Available data Block Start
(* ===== verification/CabacMotion.v ===== *)
(** * References and motion vectors in CABAC, written and read back *)
From S2P Require Import Prelude Syntax Mb MbLayer Cavlc CavlcMb MbRoundtrip MbMotion CabacTables Cabac CabacMb CabacLayer CabacCodes CabacElements.

(** ** Sub-macroblock types *)
Lemma cwrites_p_sub v : 0 <= v < 4 -> cwrites (fun S sink => x264_cabac_mb_sub_p_partition v) read_p_sub (sub_seen v).
Proof.
  intros Hv. assert (v = 0 \/ v = 1 \/ v = 2 \/ v = 3) as [-> |[-> |[-> | ->]]] by lia; unfold read_p_sub.
  - apply (cwrites_ops _ [Dec 21 0; Dec 22 1; Dec 23 0]); [done|ops_ok|intros rest; by run_bins_step].
  - apply (cwrites_ops _ [Dec 21 0; Dec 22 0]); [done|ops_ok|intros rest; by run_bins_step].
  - apply (cwrites_ops _ [Dec 21 0; Dec 22 1; Dec 23 1]); [done|ops_ok|intros rest; by run_bins_step].
  - apply (cwrites_ops _ [Dec 21 1]); [done|ops_ok|intros rest; by run_bins_step].
Qed.

(** The operations of a sub-macroblock type of table [part_bits]. *)
Definition b_sub_ops (v : Z) : list cop :=
  if v =? D_DIRECT_8x8 then [Dec 36 0]
  else
    let b i := tbl2 part_bits v i in
    [Dec 36 (b 1); Dec 37 (b 2)] ++
    (if b 0 =? 3 then [Dec 39 (b 3)] else [Dec 38 (b 3); Dec 39 (b 4); Dec 39 (b 5)] ++ if b 0 =? 6 then [Dec 39 (b 6)] else []).

Lemma cwrites_b_sub v : 0 <= v <= 12 -> cwrites (fun S sink => x264_cabac_mb_sub_b_partition v) read_b_sub (sub_seen v).
Proof.
  intros Hv. assert (In v [0; 1; 2; 3; 4; 5; 6; 7; 8; 9; 10; 11; 12]) as Hin by (cbn; lia). cbn [In] in Hin. unfold read_b_sub.
  repeat (destruct Hin as [<-|Hin]; [match goal with |- cwrites (fun S sink => x264_cabac_mb_sub_b_partition ?v) _ _ =>
    apply (cwrites_ops _ (b_sub_ops v)) end; [reflexivity|cbn -[op_ok]; ops_ok|intros rest; unfold b_sub_ops; run_bins_step; reflexivity]|]). done.
Qed.

(** ** A reference index *)
Lemma ref_ctx_range g idx i : ctx_ok (ref_ctx g idx i).
Proof. apply ctx_ok_range. unfold ref_ctx. destruct (g (scan8 idx - 1)), (g (scan8 idx - 8)); cbn [b2i]; repeat case_match; lia. Qed.

Lemma cwrites_ref h k l idx g : 0 <= ref_at h l idx <= 32 ->
  g (scan8 idx - 1) = ref_gt0 h k l (scan8 idx - 1) -> g (scan8 idx - 8) = ref_gt0 h k l (scan8 idx - 8) ->
  cwrites (fun S sink => x264_cabac_mb_ref h k l idx) (read_unary 33 (ref_ctx g idx) 0) (ref_at h l idx).
Proof.
  intros Hr Ga Gb. unfold x264_cabac_mb_ref. fold (ref_at h l idx). fold (ref_gt0 h k l (scan8 idx - 1)). fold (ref_gt0 h k l (scan8 idx - 8)).
  rewrite <- Ga, <- Gb. set (v := ref_at h l idx) in *.
  apply (cwrites_ops _ (unary_code (ref_ctx g idx) 0 v ++ [Dec (ref_ctx g idx v) 0])).
  - intros S sink s. cbv zeta.
    set (c := fun i => if i =? 0 then b2i (g (scan8 idx - 1)) + 2 * b2i (g (scan8 idx - 8)) else if i =? 1 then 4 else 5).
    assert (forall i, ref_ctx g idx i = 54 + c i) as EC by (intros i; unfold ref_ctx, c; repeat case_match; lia).
    change (b2i (g (scan8 idx - 1)) + 2 * b2i (g (scan8 idx - 8))) with (c 0).
    rewrite (unary_loop 54 (fun x => if x <? 4 then 4 else 5) c).
    + rewrite Z2Nat.id by lia. rewrite put_ops_app. cbn [put_ops fold_left put_op Dec]. rewrite EC. f_equal.
      unfold put_ops. f_equal. apply list_fmap_ext. intros _ i _. by rewrite EC.
    + intros i Hi. unfold c. destruct (Z.eqb_spec i 0) as [->|]; [by destruct (g (scan8 idx - 1)), (g (scan8 idx - 8))|].
      replace (i + 1 =? 0) with false by lia. replace (i + 1 =? 1) with false by lia. by destruct (i =? 1).
  - apply Forall_app. split; [apply unary_code_ok; intros; apply ref_ctx_range|]. ops_ok. apply dec_ok; [apply ref_ctx_range|by left].
  - intros rest. pose proof (read_unary_code (ref_ctx g idx) rest (Z.to_nat v) 33 0 v ltac:(lia) ltac:(lia) ltac:(lia)) as E.
    rewrite Z2Nat.id in E by lia. exact E.
Qed.

(** ** A component of a vector difference *)
Definition mvd_ops (base sum mvd : Z) : list cop :=
  unary_code (mvd_ctx base sum) 0 (Z.min (Z.abs mvd) 9) ++
  (if Z.abs mvd <? 9 then [Dec (mvd_ctx base sum (Z.abs mvd)) 0] else [Op (UeBypass 3 (Z.abs mvd - 9))]) ++
  (if mvd =? 0 then [] else [Op (Bypass (b2i (mvd <? 0)))]).

Lemma mvd_ctx_range base sum i : base = 40 \/ base = 47 -> 0 <= i -> ctx_ok (mvd_ctx base sum i).
Proof. intros Hb Hi. apply ctx_ok_range. unfold mvd_ctx. repeat case_match; lia. Qed.
Lemma mvd_ops_ok base sum mvd : base = 40 \/ base = 47 -> -32767 <= mvd <= 32767 -> Forall op_ok (mvd_ops base sum mvd).
Proof.
  intros Hb Hm. unfold mvd_ops. apply Forall_app. split; [apply unary_code_ok; intros; apply mvd_ctx_range; [done|lia]|]. apply Forall_app. split.
  - destruct (Z.ltb_spec (Z.abs mvd) 9); ops_ok; [apply dec_ok; [apply mvd_ctx_range; [done|lia]|by left]|split; lia].
  - destruct (mvd =? 0); ops_ok.
Qed.

Lemma mvd_read base a b mvd : creads (read_mvd_comp base a b) (op_bin <$> mvd_ops base (Z.abs a + Z.abs b) mvd) mvd.
Proof.
  intros rest. unfold read_mvd_comp, mvd_ops. set (ctx := mvd_ctx base _). set (v := Z.min (Z.abs mvd) 9). rewrite run_bind.
  destruct (Z.ltb_spec (Z.abs mvd) 9) as [H|H].
  - rewrite app_assoc, fmap_app, <- app_assoc.
    pose proof (read_tu_code ctx ((op_bin <$> (if mvd =? 0 then [] else [Op (Bypass (b2i (mvd <? 0)))])) ++ rest) (Z.to_nat v) 9 0 v ltac:(lia) ltac:(lia) ltac:(lia)) as E.
    rewrite (proj2 (Nat.ltb_lt _ _)) in E by lia. rewrite Z2Nat.id in E by lia. replace (Z.abs mvd) with v by lia. rewrite E.
    rewrite run_bind. replace (v <? 9) with true by lia. rewrite run_ret.
    destruct (Z.eqb_spec mvd 0) as [->|Hne]; [apply run_ret|]. replace (v =? 0) with false by lia. cbn [fmap list_fmap app op_bin]. run_bins_soft.
    destruct (Z.ltb_spec mvd 0); cbn [b2i Z.eqb Pos.eqb]; do 2 f_equal; lia.
  - rewrite fmap_app, <- app_assoc.
    pose proof (read_tu_code ctx ((op_bin <$> [Op (UeBypass 3 (Z.abs mvd - 9))] ++ (if mvd =? 0 then [] else [Op (Bypass (b2i (mvd <? 0)))])) ++ rest) (Z.to_nat v) 9 0 v ltac:(lia) ltac:(lia) ltac:(lia)) as E.
    rewrite (proj2 (Nat.ltb_ge _ _)) in E by lia. rewrite Z2Nat.id, app_nil_r in E by lia. rewrite E.
    rewrite run_bind. replace (v <? 9) with false by lia. replace (mvd =? 0) with false by lia. run_bins_soft.
    replace (9 + (Z.abs mvd - 9) =? 0) with false by lia. run_bins_soft.
    destruct (Z.ltb_spec mvd 0); cbn [b2i Z.eqb Pos.eqb]; do 2 f_equal; lia.
Qed.

Section Component.
Context (k : cabac_mb) (l idx comp : Z).
Let cpn (v : Z * Z) : Z := if comp =? 0 then v.1 else v.2.
Let sum : Z := Z.abs (cpn (cache_mvd k l (scan8 idx - 1))) + Z.abs (cpn (cache_mvd k l (scan8 idx - 8))).
Let base : Z := if i2b comp then 47 else 40.

Lemma mvd_ctx_0 : base + (b2i (sum >? 2) + b2i (sum >? 32)) = mvd_ctx base sum 0.
Proof. unfold mvd_ctx. cbn [Z.eqb]. destruct (Z.gtb_spec sum 2), (Z.gtb_spec sum 32), (Z.ltb_spec sum 3); cbn [b2i]; lia. Qed.
Lemma mvd_ctx_i i : 1 <= i <= 8 -> base + tbl mvd_ctxes i = mvd_ctx base sum i.
Proof.
  intros Hi. unfold mvd_ctx. replace (i =? 0) with false by lia. f_equal.
  assert (all_range 1 8 (fun i => tbl mvd_ctxes i =? Z.min (i + 2) 6) = true) as C by (vm_compute; reflexivity).
  eapply all_range_spec with (i := i) in C; [|lia]. cbv beta in C. lia.
Qed.
Lemma mvd_ones {S} {sink : CabacSink S} n (s : S) : (n <= 8)%nat ->
  for_ n 1 (fun i s => ck_decision s (base + tbl mvd_ctxes i) 1) (ck_decision s (mvd_ctx base sum 0) 1) =
  put_ops s (unary_code (mvd_ctx base sum) 0 (Z.of_nat n + 1)).
Proof.
  intros Hn. rewrite ones_loop. rewrite (unary_code_cons _ 0) by lia. cbn [put_ops fold_left put_op Dec]. unfold put_ops, unary_code.
  replace (Z.of_nat n + 1 - 1) with (Z.of_nat n) by lia. f_equal.
  apply list_fmap_ext. intros _ i Hi%list_elem_of_lookup_2%elem_of_seqZ. f_equal. apply mvd_ctx_i. lia.
Qed.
Available data Block End
● **Work item**:
Copy every line where the word "macroblock" is present in the entries above.

● **Written reply**:
(** ** Sub-macroblock types *)
(** The operations of a sub-macroblock type of table [part_bits]. *)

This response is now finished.